Researchers at the University of California at San Diego are testing out how well smartphone-enabled video recordings of medication intake helps tuberculosis (TB) patients living in San Diego and nearby Tijuana, Mexico, according to a post from The California Health Report.
Last year the researchers equipped 51 TB patients — 43 in San Diego and eight in Tijuana — with smartphones already loaded with a “streamlined” video app that can send video messages securely. The patients only have to press a few buttons to record a video of themselves taking their TB pills at designated times, physicians receive the messages and can remotely view and track medication adherence. The researchers said that it is not uncommon for TB treatment to last an extra month or two because if a patient is not seen taking their medication, then another dose is added to the end of the regimen.

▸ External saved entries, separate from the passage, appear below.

(** * bq-backup-and-restore: naming codec, retention, grouping and the
      backup / restore orchestration, embedded from the TypeScript sources

    Sources embedded here (paths relative to bq-backup-and-restore/src):
      constants.ts, utils.ts, list-backups.ts, delete-backups.ts,
      backup.ts, restore.ts and the delete-backups command of index.ts.

    Conventions of the embedding
    - a JavaScript [Date] that is not "Invalid Date" is its time value, an
      integer number of milliseconds since 1970-01-01T00:00:00Z, as [Z];
      a number that may be NaN is an [option Z] with [None] for NaN;
    - the ids of datasets and tables and the texts built from them are
      [string]s; text typed at the terminal is a list of UTF-16 code units;
    - a retention is a whole number of days: NaN and fractions, which the
      type [number] of [expirationDays] also holds, are not embedded;
    - the BigQuery service is an explicit state [Remote] threaded through a
      small state-and-exception monad; a call of the client library that
      rejects is a [Throw];
    - logger calls are left out, except where the evaluation of their
      argument can throw ([toISOString] of an Invalid Date). *)

From Stdlib Require Import ZArith String Ascii List Lia Bool Sorted Permutation.
From stdpp Require Import base option list gmap strings.

Local Open Scope string_scope.
Local Open Scope Z_scope.

(* stdpp switches the unfolding of string append off; the proofs below
   compute with it. *)
Global Arguments String.append : simpl nomatch.

(** ** ECMAScript built-ins used by the sources *)

Module JS.

(** *** Strings *)

Definition underscore : ascii := "_"%char.

(** [s.split(sep)] for a one-character separator: never empty, the empty
    string splits into one empty piece. *)
Fixpoint split (sep : ascii) (s : string) : list string :=
  match s with
  | EmptyString => [EmptyString]
  | String c r =>
      if Ascii.eqb c sep then EmptyString :: split sep r
      else match split sep r with
           | h :: t => String c h :: t
           | [] => [String c EmptyString]
           end
  end.

(** [parts.join(sep)] for a one-character separator. *)
Fixpoint join (sep : ascii) (parts : list string) : string :=
  match parts with
  | [] => EmptyString
  | [p] => p
  | p :: rest => p ++ String sep (join sep rest)
  end.

(** [s.startsWith(p)]. *)
Definition startsWith (s p : string) : bool := String.prefix p s.

(** [s.includes(p)]: [p] occurs somewhere in [s]. *)
Fixpoint includes (s p : string) : bool :=
  String.prefix p s ||
  match s with
  | EmptyString => false
  | String _ r => includes r p
  end.

(** [s.substring(a, b)] for [a <= b]; positions past the end are clamped. *)
Definition substring (s : string) (a b : nat) : string :=
  String.substring a (b - a) s.

(** [parts.slice(n)]. *)
Definition slice {A} (n : nat) (l : list A) : list A := skipn n l.

(** [s.padStart(2, '0')]. *)
Definition padStart2 (s : string) : string :=
  match String.length s with
  | O => "00"
  | S O => String "0" s
  | _ => s
  end.

(** *** Text that need not be ASCII

    A JavaScript string is a sequence of UTF-16 code units. The ids of
    datasets and tables are [string]s, one character per code unit; what is
    typed at the terminal is any sequence of code units, a [text]. *)

Definition text : Type := list N.

(** The code units of a [string]. *)
Fixpoint units (s : string) : text :=
  match s with
  | EmptyString => []
  | String c r => N_of_ascii c :: units r
  end.

(** The lower-case mapping of one code unit, as far as ASCII is concerned:
    A..Z go to a..z, U+212A (the Kelvin sign) goes to k and U+0130 to i
    followed by U+0307. These are the only code units whose mapping holds
    an ASCII code unit; every other code unit that is not ASCII is mapped
    by the standard to code units that are not ASCII either, and is left
    as it is here, the results being compared with ASCII literals only. *)
Definition lowerUnit (u : N) : text :=
  if (65 <=? u)%N && (u <=? 90)%N then [(u + 32)%N]
  else if (u =? 8490)%N then [107%N]
  else if (u =? 304)%N then [105%N; 775%N]
  else [u].

(** [s.toLowerCase()], up to the code units that are not ASCII. *)
Fixpoint toLowerCase (s : text) : text :=
  match s with
  | [] => []
  | u :: r => (lowerUnit u ++ toLowerCase r)%list
  end.

(** [s === literal] for an ASCII literal. *)
Definition equals (s : text) (literal : string) : bool :=
  bool_decide (s = units literal).

(** *** Numbers and their decimal notation *)

Definition digitChar (d : Z) : ascii := ascii_of_nat (48 + Z.to_nat d).

Fixpoint digitsOf (fuel : nat) (n : Z) (acc : string) : string :=
  match fuel with
  | O => acc
  | S f =>
      let acc' := String (digitChar (n mod 10)) acc in
      if n <? 10 then acc' else digitsOf f (n / 10) acc'
  end.

(** [String(n)] (and [`${n}`]) of an integer [n]. The fuel is the number of
    decimal digits of the largest safe integer plus a margin. *)
Definition numberToString (n : Z) : string :=
  if n <? 0 then String "-" (digitsOf 24 (- n) EmptyString)
  else digitsOf 24 n EmptyString.

Definition isDigit (c : ascii) : bool :=
  let n := nat_of_ascii c in (48 <=? n)%nat && (n <=? 57)%nat.

Definition digitValue (c : ascii) : Z := Z.of_nat (nat_of_ascii c) - 48.

(** StrWhiteSpaceChar: the code units of WhiteSpace (TAB, VT, FF, U+FEFF
    and the category Zs: SP, NBSP, U+1680, U+2000 to U+200A, U+202F,
    U+205F, U+3000) and of LineTerminator (LF, CR, U+2028, U+2029). *)
Definition isWhiteSpace (u : N) : bool :=
  ((9 <=? u) && (u <=? 13) || (u =? 32) || (u =? 160) || (u =? 5760)
   || (8192 <=? u) && (u <=? 8202) || (u =? 8232) || (u =? 8233)
   || (u =? 8239) || (u =? 8287) || (u =? 12288) || (u =? 65279))%N.

Fixpoint trimStart (s : text) : text :=
  match s with
  | u :: r => if isWhiteSpace u then trimStart r else s
  | [] => []
  end.

Definition isDigitUnit (u : N) : bool := ((48 <=? u) && (u <=? 57))%N.

(** The value of the longest prefix of decimal digits, [None] when that
    prefix is empty. *)
Fixpoint digitRun (s : text) (acc : option Z) : option Z :=
  match s with
  | u :: r =>
      if isDigitUnit u
      then digitRun r (Some (10 * default 0 acc + (Z.of_N u - 48)))
      else acc
  | [] => acc
  end.

(** [parseInt(s, 10)] of any text: leading white space is skipped, one
    sign is accepted, then the longest run of digits is read and whatever
    follows is ignored; NaN ([None]) when there is no digit to read. The
    value is the integer the digits denote; the sources compare it with
    numbers below 2^53 only, where the rounding of larger values to a
    double changes no comparison. *)
Definition parseIntText (s : text) : option Z :=
  match trimStart s with
  | u :: r =>
      if (u =? 45)%N then Z.opp <$> digitRun r None
      else if (u =? 43)%N then digitRun r None
      else digitRun (u :: r) None
  | [] => None
  end.

(** [parseInt(s, 10)] of a [string]. *)
Definition parseInt (s : string) : option Z := parseIntText (units s).

(** *** Time values (ECMA-262, "Time Values and Time Range") *)

Definition msPerSecond : Z := 1000.
Definition msPerMinute : Z := 60000.
Definition msPerHour : Z := 3600000.
Definition msPerDay : Z := 86400000.

Definition maxTime : Z := 8640000000000000.

(** The time values a [Date] can hold. *)
Definition validTime (t : Z) : Prop := - maxTime <= t <= maxTime.

(** TimeClip; [None] is NaN. *)
Definition TimeClip (t : Z) : option Z :=
  if Z.abs t <=? maxTime then Some t else None.

Definition Day (t : Z) : Z := t / msPerDay.
Definition TimeWithinDay (t : Z) : Z := t mod msPerDay.

Definition isLeap (y : Z) : bool :=
  ((y mod 4 =? 0) && negb (y mod 100 =? 0)) || (y mod 400 =? 0).

Definition DaysInYear (y : Z) : Z := if isLeap y then 366 else 365.

Definition DayFromYear (y : Z) : Z :=
  365 * (y - 1970) + (y - 1969) / 4 - (y - 1901) / 100 + (y - 1601) / 400.

(** YearFromTime: the largest [y] with [DayFromYear y <= Day t]. The mean
    Gregorian year has 146097/400 days, which places the year within one of
    the estimate; the two comparisons settle it. *)
Definition YearFromDay (d : Z) : Z :=
  let y0 := 1970 + (400 * d) / 146097 in
  if d <? DayFromYear y0 then y0 - 1
  else if DayFromYear (y0 + 1) <=? d then y0 + 1
  else y0.

Definition YearFromTime (t : Z) : Z := YearFromDay (Day t).

Definition DayWithinYear (t : Z) : Z := Day t - DayFromYear (YearFromTime t).

(** Day number within the year of the first day of month [m] (0 = January). *)
Definition monthStart (leap : bool) (m : Z) : Z :=
  let l := if leap then 1 else 0 in
  if m <=? 0 then 0
  else if m =? 1 then 31
  else if m =? 2 then 59 + l
  else if m =? 3 then 90 + l
  else if m =? 4 then 120 + l
  else if m =? 5 then 151 + l
  else if m =? 6 then 181 + l
  else if m =? 7 then 212 + l
  else if m =? 8 then 243 + l
  else if m =? 9 then 273 + l
  else if m =? 10 then 304 + l
  else if m =? 11 then 334 + l
  else 365 + l.

Definition MonthFromTime (t : Z) : Z :=
  let leap := isLeap (YearFromTime t) in
  let d := DayWithinYear t in
  if d <? monthStart leap 1 then 0
  else if d <? monthStart leap 2 then 1
  else if d <? monthStart leap 3 then 2
  else if d <? monthStart leap 4 then 3
  else if d <? monthStart leap 5 then 4
  else if d <? monthStart leap 6 then 5
  else if d <? monthStart leap 7 then 6
  else if d <? monthStart leap 8 then 7
  else if d <? monthStart leap 9 then 8
  else if d <? monthStart leap 10 then 9
  else if d <? monthStart leap 11 then 10
  else 11.

Definition DateFromTime (t : Z) : Z :=
  DayWithinYear t - monthStart (isLeap (YearFromTime t)) (MonthFromTime t) + 1.

Definition HourFromTime (t : Z) : Z := (t / msPerHour) mod 24.
Definition MinFromTime (t : Z) : Z := (t / msPerMinute) mod 60.
Definition SecFromTime (t : Z) : Z := (t / msPerSecond) mod 60.
Definition msFromTime (t : Z) : Z := t mod msPerSecond.

Definition MakeTime (hour min sec ms : Z) : Z :=
  hour * msPerHour + min * msPerMinute + sec * msPerSecond + ms.

(** MakeDay: months outside 0..11 carry into the year, and a day of the
    month outside the month carries into the following (or preceding)
    months. *)
Definition MakeDay (year month date : Z) : Z :=
  let ym := year + month / 12 in
  let mn := month mod 12 in
  DayFromYear ym + monthStart (isLeap ym) mn + date - 1.

Definition MakeDate (day time : Z) : Z := day * msPerDay + time.

(** [Date.UTC(year, month, date, hours, minutes, seconds)] on numbers that
    may be NaN. Years 0..99 mean 1900..1999. *)
Definition DateUTC (year month date hours minutes seconds : option Z)
  : option Z :=
  y ← year; m ← month; dt ← date; h ← hours; mi ← minutes; s ← seconds;
  let yr := if (0 <=? y) && (y <=? 99) then 1900 + y else y in
  TimeClip (MakeDate (MakeDay yr m dt) (MakeTime h mi s 0)).

(** [d.setUTCDate(date)] on a valid [Date]: the new time value. *)
Definition setUTCDate (t : Z) (date : Z) : option Z :=
  TimeClip (MakeDate (MakeDay (YearFromTime t) (MonthFromTime t) date)
                     (TimeWithinDay t)).

Fixpoint zeros (k : nat) : string :=
  match k with
  | O => EmptyString
  | S k' => String "0" (zeros k')
  end.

The researchers hope that this process will prove better — more convenient — for the patient and reduce costs for the healthcare system. The video recordings could also help patients complete treatment sooner, decrease the chances for treatment failure as well as the chances that the patient develops a drug resistance.
The researchers also noted the limitations of the program. Patients receiving medication injections for TB treatment will still likely need assistance from a nurse. Harsh side effects from the medications also won’t be adequately addressed through asynchronous video messages. Finally, some patients and providers will prefer live interactions whether in-person or remotely.